Sangue, diamanti e colpi di Stato A processo l’ultimo dei mercenari

Accusato di tentato golpe in Guinea equatoriale, Simon Mann rischia il patibolo. Per colpa del figlio della Thatcher

Una gioventù dorata spesa tra i prestigiosi banchi di Eton. Una vita in armi tra guerre, diamanti e colpi di Stato. Una vecchiaia che se sfuggirà al patibolo rischia di consumarsi nelle sordide celle di Black Beach, la più spaventosa galera d’Africa. Da ieri Simon Mann, l’ultimo mercenario del Continente Nero, affronta il suo destino. È in catene e non ha né armi, né proiettili. Le sue ultime risorse, a 55 anni suonati, sono le sue verità nascoste e le sue relazioni pericolose. Quelle con un il miliardario libanese Ely Calil, probabile finanziatore da Londra di un colpo di Stato per far fuori il presidente della Guinea Equatoriale Teodoro Obiang Nguema Mbasogo.
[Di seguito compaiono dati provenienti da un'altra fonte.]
(** C2 fails as stated: bob takes part in 21 records of the window, all of
    them transfers he receives from alice; the report names alice alone. *)
Lemma recipient_of_21_transfers_not_reported :
  recordsOf bob
    (scanned (mkDb ∅ (transfers 21 alice bob (noon - 5))) (noon - 86400000) noon)
  = 21%nat /\
  run (fraudDetectionJob (quiet noon) (noon - 86400000) noon)
      (mkDb ∅ (transfers 21 alice bob (noon - 5)))
  = (Ok (JobReport 21 1 [mkSuspiciousUser alice 21 "excessive_daily_transactions"]),
     mkDb ∅ (transfers 21 alice bob (noon - 5)), [QueriedTransactions]) /\
  ~ In bob (map su_userId [mkSuspiciousUser alice 21 "excessive_daily_transactions"]).
Proof.
  split; [reflexivity|]. split; [reflexivity|].
  simpl. intros [H|[]]. discriminate.
Qed.

(** * Further properties *)

(** ** What one request does *)

(** X1. All or nothing: a deposit, withdrawal or transfer request either
    answers success, and then exactly one record was appended to the log,
    completed and carrying the kind, amount and currency of the request, or
    answers an error, and then wallets and log are exactly as before. *)
Theorem request_all_or_nothing r db :
  exists resp evs,
    run (serve r) db = (Ok resp, after db r, evs) /\
    (isJson resp ->
     exists tx,
       transactions (after db r) = transactions db ++ [tx] /\
       Transaction.status tx = completed /\
       Transaction.type tx = kindOf (r_op r) /\
       Transaction.amount tx = Body.amount (r_body r) /\
       Transaction.currency tx = currencyOf (r_body r)) /\
    (~ isJson resp -> after db r = db).
Proof.
  destruct (serve_outcome r db) as (resp & evs & fc & evs0 & _ & Hrun & Hcase).
  exists resp, evs. split; [exact Hrun|].
  destruct Hcase as [[Hsame Hno] | [Hcommit _]].
  - split; [intros H; destruct (Hno H) | auto].
  - destruct Hcommit as (_ & _ & _ & Hlog & Hop). split.
    + intros _. exists (recordOf r fc). split; [exact Hlog|]. repeat split.
    + intros Hno. exfalso. apply Hno.
      destruct (r_op r).
      * destruct Hop as (w & _ & _ & _ & ->). exact I.
      * destruct Hop as (w & i & b & _ & _ & _ & _ & _ & ->). exact I.
      * destruct Hop as (s & a & sw & rw & i & b & _ & _ & _ & _ & _ & _ & _ & _ & _ & _ & ->).
        exact I.
Qed.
Quelle con Mark Thatcher, il figlio «sempre nei guai» della Lady di Ferro. Quei due nomi li ha già fatti in due interviste. Ora deve solo ripeterli davanti ai giudici e sperare di appagare Teodor Obiang, il tiranno che dal 1979 regna sul Paese considerato il terzo produttore di petrolio d’Africa. Da un despota accusato di cannibalismo e abituato a farsi rieleggere con il 99 per cento dei voti non può aspettarsi clemenza. Può però compiacere la sua voglia di celebrità trasformandolo, con una studiata confessione, nella vittima di una trama che sembra firmata da Frederick Forsyth o Graham Greene.
Tutto inizia nel marzo 2004 quando Simon Mann noleggia un Boeing 727 e atterra in Zimbabwe con 69 mercenari e una valigia di dollari. Sulla pista l’attende un carico d’armi, ma qualche ingranaggio del meccanismo non è stato oliato a dovere. I servizi segreti di Mugabe arrestano Mann e i suoi, una pattuglia di altri 14 soldati di ventura viene bloccata in Guinea Equatoriale. Poco dopo i servizi segreti di Pretoria ammanettano Mark Thatcher e lo accusano di aver noleggiato un elicottero per conto di Mann. Le uniche vittime designate a quel punto sembrano i quattordici sfortunati avanguardisti. Uno di loro, il tedesco Gerhard Merz muore tra stenti e torture nelle segrete di Black Beach. I sopravvissuti con in testa il sudafricano Nick du Toit vengono condannati a 34 anni di galera. Mark Thatcher, intanto, si scrolla di dosso ogni accusa pagando 300mila euro di multa al governo sudafricano e rifugiandosi nella sua villa spagnola. Il libanese Calil se ne resta indisturbato a Londra. Simon Mann nega tutto, accetta la condanna a sette anni inflittagli dai giudici di Harare e attende che lo tirino fuori dai guai. Se noblesse oblige lui ha ottimi titoli da spendere.
Rampollo di una delle più ricche famiglie di distillatori del Regno Unito il giovane Mann passa dai banchi di Eton ai campi d’addestramento delle Sas guadagnandosi i gradi di ufficiale del corpo d’élite. Per sua maestà guida delicate operazioni dalla guerra dell’Ulster fino al primo conflitto iracheno. Poi incontra il miliardario Tony Buckingham suo vecchio compagno di college si congeda dall’esercito e fonda Executive Outcome, la compagnia di sicurezza pagata a peso d’oro per difendere i pozzi petroliferi angolani e combattere la guerra dei diamanti in Sierra Leone. Da lì a fondare la Sandline e rincorrere più vaste fortune il passo è breve. Ma lo Zimbabwe è la tomba di tutte le avventure. Destinato a venir scarcerato per buona condotta nel febbraio di quest’anno Mann si ritrova, nonostante i potenti amici e il patto del silenzio, estradato in Guinea Equatoriale.

Per farselo consegnare il tiranno Teodoro Obiang ha dovuto solo promettere allo squattrinato Robert Mugabe qualche fornitura del suo prezioso petrolio. Lo stesso petrolio che Simon Mann doveva mettere a disposizione dei suoi potenti e ricchi clienti.